[177] Il inventait les airs et les paroles.
«Un jour, il arriva que la dame prit Guillaume et lui dit: «Guillaume, or çà, dis-moi, t'es-tu à cette heure aperçu de mes semblants, s'ils sont véritables ou mensongers?» Guillaume répond: «Madona, ainsi Dieu me soit en aide, du moment en çà que j'ai été votre servant, il ne m'a pu entrer au cœur nulle pensée que vous ne fussiez la meilleure qui onc naquit et la plus véritable et en paroles et en semblants. Cela je crois et croirai toute ma vie.» Et la dame répondit:
«Guillaume, je vous dis que si Dieu m'aide que jà ne serez par moi trompé, et que vos pensers ne seront pas vains ni perdus.» Et elle étendit les bras et l'embrassa doucement dans la chambre où ils étaient tous deux aussi, et ils commencèrent leur druerie[178]; et il ne tarda guère que les médisants, que Dieu ait en ire, se mirent à parler et à deviser de leur amour, à propos des chansons que Guillaume faisait, disant qu'il avait mis son amour en madame Marguerite, et tant dirent-ils à tort et à travers, que la chose vint aux oreilles de monseigneur Raymond. Alors il fut grandement peiné et fort grièvement triste, d'abord parce qu'il lui fallait perdre son compagnon-écuyer qu'il aimait tant, et plus encore pour la honte de sa femme.
[178] A far all' amore.
«Un jour, il arriva que Guillaume s'en était allé à la chasse à l'épervier avec un écuyer seulement; et monseigneur Raymond fit demander où il était; et un valet lui répondit qu'il était allé à l'épervier, et tel qui le savait ajouta qu'il était en tel endroit. Sur-le-champ, Raymond prend des armes cachées et se fait amener son cheval, et prend tout seul son chemin vers cet endroit où Guillaume était allé: tant il chevaucha qu'il le trouva.
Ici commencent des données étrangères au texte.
Lemma lwp_reserve_bundle rs (Q : unit -> LaneView -> Prop) E v :
  NoDup rs.*1 ->
  Forall (fun r => is_u32 (rv_entitlement r.2) /\ exists m, r.1 = member_id lane m /\ rv_pool r.2 = member_pool m /\
    is_Some (member_pool m) /\ member_of v m = None) rs ->
  (forall st', (forall r, r ∈ rs -> st_allocs st' !! r.1 = Some (mkAlloc (rv_pool r.2) [] (rv_entitlement r.2) (-1))) ->
     (forall m, member_id lane m ∉ rs.*1 -> st_allocs st' !! member_id lane m = member_of v m) -> Q tt (store_view st' v)) ->
  (forall e, e <> Abort_ -> E e v) -> lwp lane (on_kv (reserve_paged_kv_bundle rs)) Q E v.
Proof.
  intros Hnd Hrs HQ HE. apply lwp_store. intros p Hp Hv.
  assert (Hpools : Forall (fun r => is_u32 (rv_entitlement r.2) /\
    exists q P, rv_pool r.2 = Some q /\ st_pools (pg_kv p) !! q = Some P) rs).
  { eapply Forall_impl; [exact Hrs|]. intros r (H1 & m & _ & H3 & [q Hq] & _). split; [done|].
    destruct (member_has_pool p m q Hp Hq) as (P & HP & _). exists q, P. by rewrite H3, Hq. }
  destruct (reserve_bundle_run rs (pg_kv p) (bi_store _ Hp) Hnd) as [(st' & Hr & I1 & I2 & I3 & I4)|(e & Hr & He)]; [|exact Hpools| |].
  - eapply Forall_impl; [exact Hrs|]. intros r (_ & m & H1 & _ & _ & H4). by rewrite H1, <- member_view, Hv.
  - left. exists st'. split; [done|].
    assert (Hmem : forall m, member_id lane m ∉ rs.*1 -> st_allocs st' !! member_id lane m = member_of v m).
    { intros m Hm. by rewrite I4, <- member_view, Hv. }
    split; [|by apply HQ]. constructor; [done|done| |].
    + apply others_same. intros id N1 N2. apply I4. intros (r & -> & Hr2)%list_elem_of_fmap.
      rewrite Forall_forall in Hrs. destruct (Hrs _ Hr2) as (_ & [|] & H1 & _); cbn in H1; congruence.
    + intros m a Ha. destruct (decide (member_id lane m ∈ rs.*1)) as [Hin|Hn].
      * apply list_elem_of_fmap in Hin as (r & Hm & Hr2). rewrite Hm, (I3 r Hr2) in Ha. injection Ha as <-.
        rewrite Forall_forall in Hrs. destruct (Hrs _ Hr2) as (_ & m' & H1 & H2 & [q Hq] & _).
        assert (m' = m) as -> by (apply (member_id_inj lane); congruence). split; [by left|]. exists q. cbn. by rewrite H2.
      * rewrite (Hmem m Hn), <- Hv in Ha. by eapply member_place.
  - right. exists e. split; [done|by apply HE, He].
Qed.

Lemma lwp_reserve text_pages backend_pages (Q : unit -> LaneView -> Prop) E v :
  no_kv v -> is_u32 text_pages -> is_u32 backend_pages ->
  (forall v', lv_seq v' = set_kv (Some bundle_of) (lv_seq v) -> lv_req v' = lv_req v ->
     kv_is v' 0 text_pages 0 backend_pages (-1) -> Q tt v') ->
  (forall e, e <> Abort_ -> E e v) ->
  lwp lane (reserve_sequence_kv lane text_pages backend_pages) Q E v.
Proof.
  intros (H1 & H2 & H3) Ht Hb HQ HE. unfold reserve_sequence_kv. lstep. rewrite H1. cbn. lstep; [done|intros _].
  lstep; [by intros _; apply HE|]. rewrite orb_false_iff, negb_false_iff, bool_decide_eq_true, Z.eqb_neq.
  intros [Hne Hiff]. unfold bundle_of in *. destruct backend_kv_cache as [q|] eqn:Hq.
  - lstep. apply lwp_reserve_bundle.
    + cbn. apply NoDup_cons. rewrite list_elem_of_singleton. split; [apply text_backend_ne|apply NoDup_singleton].
    + apply Forall_cons. split; [|apply Forall_singleton].
      * split; [done|]. exists TextKV. by split_and!.
      * split; [done|]. exists BackendKV. cbn. rewrite Hq. by split_and!.
    + intros st' Hin _. lstep. apply HQ; [done..|]. constructor; cbn; [unfold bundle_of; by rewrite Hq| |rewrite Hq].
      * eexists. split; [exact (Hin _ ltac:(by left))|done].
      * eexists. split; [exact (Hin _ ltac:(by right; left))|done].
    + done.
  - assert (backend_pages = 0) as -> by tauto. lstep. apply lwp_reserve_bundle.
    + apply NoDup_singleton.
    + apply Forall_singleton. split; [done|]. exists TextKV. by split_and!.
    + intros st' Hin Hout. lstep. apply HQ; [done..|]. constructor; cbn; [unfold bundle_of; by rewrite Hq| |rewrite Hq].
      * eexists. split; [exact (Hin _ ltac:(by left))|done].
      * split_and!; [|done..]. rewrite <- H3. apply (Hout BackendKV). intros Hin2%list_elem_of_singleton.
        symmetry in Hin2. by apply text_backend_ne in Hin2.
    + done.
Qed.

(** ** Entitlements and rows *)

Lemma alloc_at_text p v mt et mb eb row : view p lane = v -> kv_is v mt et mb eb row ->
  exists a, st_allocs (pg_kv p) !! text_address lane = Some a /\ alloc_at (pg_kv p) (text_address lane) = a /\
    lv_text v = Some a /\ mapped_page_count a = mt /\ page_entitlement_ a = et /\ bound_row_ a = row.
Proof.
  intros <- [_ (a & Ha & H) _]. exists a. unfold alloc_at. cbn in Ha. by rewrite Ha.
Qed.
Lemma alloc_at_backend p v mt et mb eb row q : view p lane = v -> kv_is v mt et mb eb row -> backend_kv_cache = Some q ->
  exists a, st_allocs (pg_kv p) !! backend_address lane = Some a /\ alloc_at (pg_kv p) (backend_address lane) = a /\
    lv_backend v = Some a /\ mapped_page_count a = mb /\ page_entitlement_ a = eb /\ bound_row_ a = row.
Proof.
  intros <- [_ _ Hb] Hq. rewrite Hq in Hb. destruct Hb as (a & Ha & H). exists a. unfold alloc_at. cbn in Ha. by rewrite Ha.
Qed.

Lemma bound_rows_of p v mt et mb eb row : view p lane = v -> kv_is v mt et mb eb row ->
  bound_row_of (pg_kv p) (kv_text bundle_of) = row /\
  (forall id, kv_backend bundle_of = Some id -> bound_row_of (pg_kv p) id = row).
Proof.
  intros Hv H. unfold bound_row_of. split.
  - destruct (alloc_at_text _ _ _ _ _ _ _ Hv H) as (a & _ & E1 & _ & _ & _ & E2). change (kv_text bundle_of) with (text_address lane).
    by rewrite E1.
  - intros id. rewrite bundle_backend. destruct backend_kv_cache as [q|] eqn:Hq; [|done]. intros [= <-].
    destruct (alloc_at_backend _ _ _ _ _ _ _ _ Hv H Hq) as (a & _ & E1 & _ & _ & _ & E2). by rewrite E1.
Qed.

Lemma resized_same a n : resized a (mapped_page_count a) n = with_entitlement a n.
Proof. unfold resized, mapped_page_count. rewrite take_ge by lia. by destruct a. Qed.

Lemma lwp_resize_bundle cs (Q : unit -> LaneView -> Prop) E v :
  Forall (fun c => is_u32 (rz_entitlement c) /\ exists m a, rz_allocation c = Some (member_id lane m) /\
    member_of v m = Some a /\ rz_mapped_pages c = mapped_page_count a) cs ->
  (forall st', (forall c m a, c ∈ cs -> rz_allocation c = Some (member_id lane m) -> member_of v m = Some a ->
      st_allocs st' !! member_id lane m = Some (with_entitlement a (rz_entitlement c))) ->
     (forall m, Some (member_id lane m) ∉ rz_allocation <$> cs -> st_allocs st' !! member_id lane m = member_of v m) ->
     Q tt (store_view st' v)) ->
  (forall e, e <> Abort_ -> E e v) -> lwp lane (on_kv (resize_paged_kv_bundle cs)) Q E v.
Proof.
  intros Hcs HQ HE. apply lwp_facts; [done|]. intros Hf. apply lwp_store. intros p Hp Hv. rewrite Forall_forall in Hcs.
  assert (Hpools : forall m a, member_of v m = Some a -> exists q P, st_allocs (pg_kv p) !! member_id lane m = Some a /\
     pool_ a = Some q /\ member_pool m = Some q /\ st_pools (pg_kv p) !! q = Some P).
  { intros m a Ha. destruct (Hf m a Ha) as [(q & Hm & Hq) _ _ _]. destruct (member_has_pool p m q Hp Hm) as (P & HP & _).
    exists q, P. by rewrite <- member_view, Hv. }
  assert (Hu : is_u32 (PagedKV.pages_for_tokens capacity)).
  { pose proof cl_capacity as Hc. pose proof pages_capacity_nonneg. unfold PagedKV.pages_for_tokens, kPagedKVPageSize in *.
    unfold_ints. destruct (Z.eqb_spec capacity 0); [lia|].
    assert ((capacity - 1) / 64 <= capacity - 1) by (apply Z.div_le_upper_bound; lia). lia. }
  destruct (resize_bundle_run cs (pg_kv p) (bi_store _ Hp)) as [(st' & Hr & I1 & I2 & I3 & I4)|(e & Hr & He)].
  - apply Forall_forall. intros c Hc. destruct (Hcs c Hc) as (Hn & m & a & H1 & H2 & H3).
    destruct (Hf m a H2) as [_ F1 F2 _]. destruct (Hpools m a H2) as (q & P & ? & ? & _ & ?).
    split_and!; [rewrite H3; unfold_ints; lia|done|]. by exists (member_id lane m), a, q, P.
  - left. exists st'. split; [done|].
    assert (Hres : forall c m a, c ∈ cs -> rz_allocation c = Some (member_id lane m) -> member_of v m = Some a ->
      st_allocs st' !! member_id lane m = Some (with_entitlement a (rz_entitlement c))).
    { intros c m a Hc Hid Ha. destruct (Hpools m a Ha) as (q & P & HA & _). destruct (I3 c _ a Hc Hid HA) as [_ ->].
      destruct (Hcs c Hc) as (_ & m' & a' & H1 & H2 & H3). rewrite Hid in H1. injection H1 as H1.
      apply member_id_inj in H1 as <-. rewrite H2 in Ha. injection Ha as ->. by rewrite H3, resized_same. }
    assert (Hoth : forall m, Some (member_id lane m) ∉ rz_allocation <$> cs -> st_allocs st' !! member_id lane m = member_of v m).
    { intros m Hm. by rewrite I4, <- member_view, Hv. }
    split; [|by apply HQ]. constructor; [done|done| |].
    + apply others_same. intros id N1 N2. apply I4. intros (c & Hid & Hc)%list_elem_of_fmap.
      destruct (Hcs c Hc) as (_ & [|] & _ & H1 & _); cbn in H1; congruence.
    + intros m a Ha. destruct (decide (Some (member_id lane m) ∈ rz_allocation <$> cs)) as [Hin|Hn].
      * apply list_elem_of_fmap in Hin as (c & Hm & Hc). destruct (Hcs c Hc) as (_ & m' & a' & H1 & H2 & _).
        assert (m' = m) as -> by (apply (member_id_inj lane); congruence).
        rewrite (Hres c m a' Hc H1 H2) in Ha. injection Ha as <-.
        destruct (Hf m a' H2) as [(q & Hm1 & Hq) _ _ Hrow]. eauto.
      * rewrite (Hoth m Hn), <- Hv in Ha. by eapply member_place.
  - right. exists e. split; [done|by apply HE].
Qed.

Lemma lwp_resize text_pages backend_pages (Q : unit -> LaneView -> Prop) E v mt et mb eb row :
  kv_is v mt et mb eb row -> is_u32 text_pages -> is_u32 backend_pages ->
  (forall v', same_host v v' -> kv_is v' mt text_pages mb backend_pages row -> Q tt v') ->
  (forall e, e <> Abort_ -> E e v) ->
  lwp lane (resize_sequence_kv_entitlement lane text_pages backend_pages) Q E v.
Proof.
  intros Hk Ht Hb HQ HE. unfold resize_sequence_kv_entitlement. lstep. rewrite (ki_kv _ _ _ _ _ _ Hk).
  lstep; [by intros _; apply HE|]. rewrite orb_false_iff, negb_false_iff, bool_decide_eq_true, Z.eqb_neq. intros [Hne Hiff].
  lstep. intros p Hp Hv. change (kv_text bundle_of) with (text_address lane).
  destruct (alloc_at_text _ _ _ _ _ _ _ Hv Hk) as (a & _ & -> & Ha & E1 & E2 & E3).
  rewrite bundle_backend in *. destruct backend_kv_cache as [q|] eqn:Hq.
  - destruct (alloc_at_backend _ _ _ _ _ _ _ _ Hv Hk Hq) as (b & _ & -> & Hbk & F1 & F2 & F3).
    apply lwp_resize_bundle; [| |done].
    + apply Forall_cons. split; [|apply Forall_singleton].
      * split; [done|]. by exists TextKV, a.
      * split; [done|]. by exists BackendKV, b.
    + intros st' Hin _. apply HQ; [done|]. constructor; cbn; [exact (ki_kv _ _ _ _ _ _ Hk)| |rewrite Hq].
      * eexists. split; [exact (Hin _ TextKV a ltac:(by left) eq_refl Ha)|done].
      * eexists. split; [exact (Hin _ BackendKV b ltac:(by right; left) eq_refl Hbk)|done].
  - apply lwp_resize_bundle; [| |done].
    + apply Forall_singleton. split; [done|]. by exists TextKV, a.
    + intros st' Hin Hout. apply HQ; [done|]. pose proof (ki_backend _ _ _ _ _ _ Hk) as Hb0. rewrite Hq in Hb0.
      destruct Hb0 as (Hb0 & -> & ->). cbn in Hiff.
      assert (backend_pages = 0) as ->.
      { symmetry in Hiff. apply negb_false_iff in Hiff. lia. }
      constructor; cbn; [exact (ki_kv _ _ _ _ _ _ Hk)| |rewrite Hq].
      * eexists. split; [exact (Hin _ TextKV a ltac:(by left) eq_refl Ha)|done].
      * split_and!; [|done..]. rewrite <- Hb0. apply (Hout BackendKV). intros Hin2%list_elem_of_singleton.
        injection Hin2 as Hin2. symmetry in Hin2. by apply text_backend_ne in Hin2.
Qed.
Quand Guillaume le vit venir, il s'en étonna beaucoup, et sur-le-champ il lui vint de sinistres pensées, et il s'avança à sa rencontre et lui dit: «Seigneur, soyez le bien arrivé. Comment êtes-vous ainsi seul?» Monseigneur Raymond répondit: «Guillaume, c'est que je vais vous cherchant pour me divertir avec vous. N'avez-vous rien pris?—Je n'ai guère pris, seigneur, car je n'ai guère trouvé; et qui peu trouve ne peut guère prendre, comme dit le proverbe.—Laissons là désormais cette conversation dit monseigneur Raymond, et, par la foi que vous me devez, dites-moi vérité sur tous les sujets que je vous voudrai demander.—Par Dieu! seigneur, dit Guillaume, si cela est chose à dire, bien vous la dirai-je.—Je ne veux ici aucune subtilité, ainsi dit monseigneur Raymond, mais vous me direz tout entièrement sur tout ce que je vous demanderai.—Seigneur, autant qu'il vous plaira me demander, dit Guillaume, autant vous dirai-je la vérité.» Et monseigneur Raymond demande: «Guillaume, si Dieu et la sainte foi vous vaut, avez-vous une maîtresse pour qui vous chantiez ou pour laquelle Amour vous étreigne?» Guillaume répond: «Seigneur, et comment ferais-je pour chanter, si Amour ne me pressait pas? Sachez la vérité, monseigneur, qu'Amour m'a tout en son pouvoir.» Raymond répond: «Je veux bien le croire, qu'autrement vous ne pourriez pas si bien chanter; mais je veux savoir s'il vous plaît qui est votre dame.—Ah! seigneur, au nom de Dieu, dit Guillaume, voyez ce que vous me demandez. Vous savez trop bien qu'il ne faut pas nommer sa dame, et que Bernard de Ventadour dit:
«En une chose ma raison me sert[179].
«Que jamais homme ne m'a demandé ma joie,
«Que je ne lui en aie menti volontiers.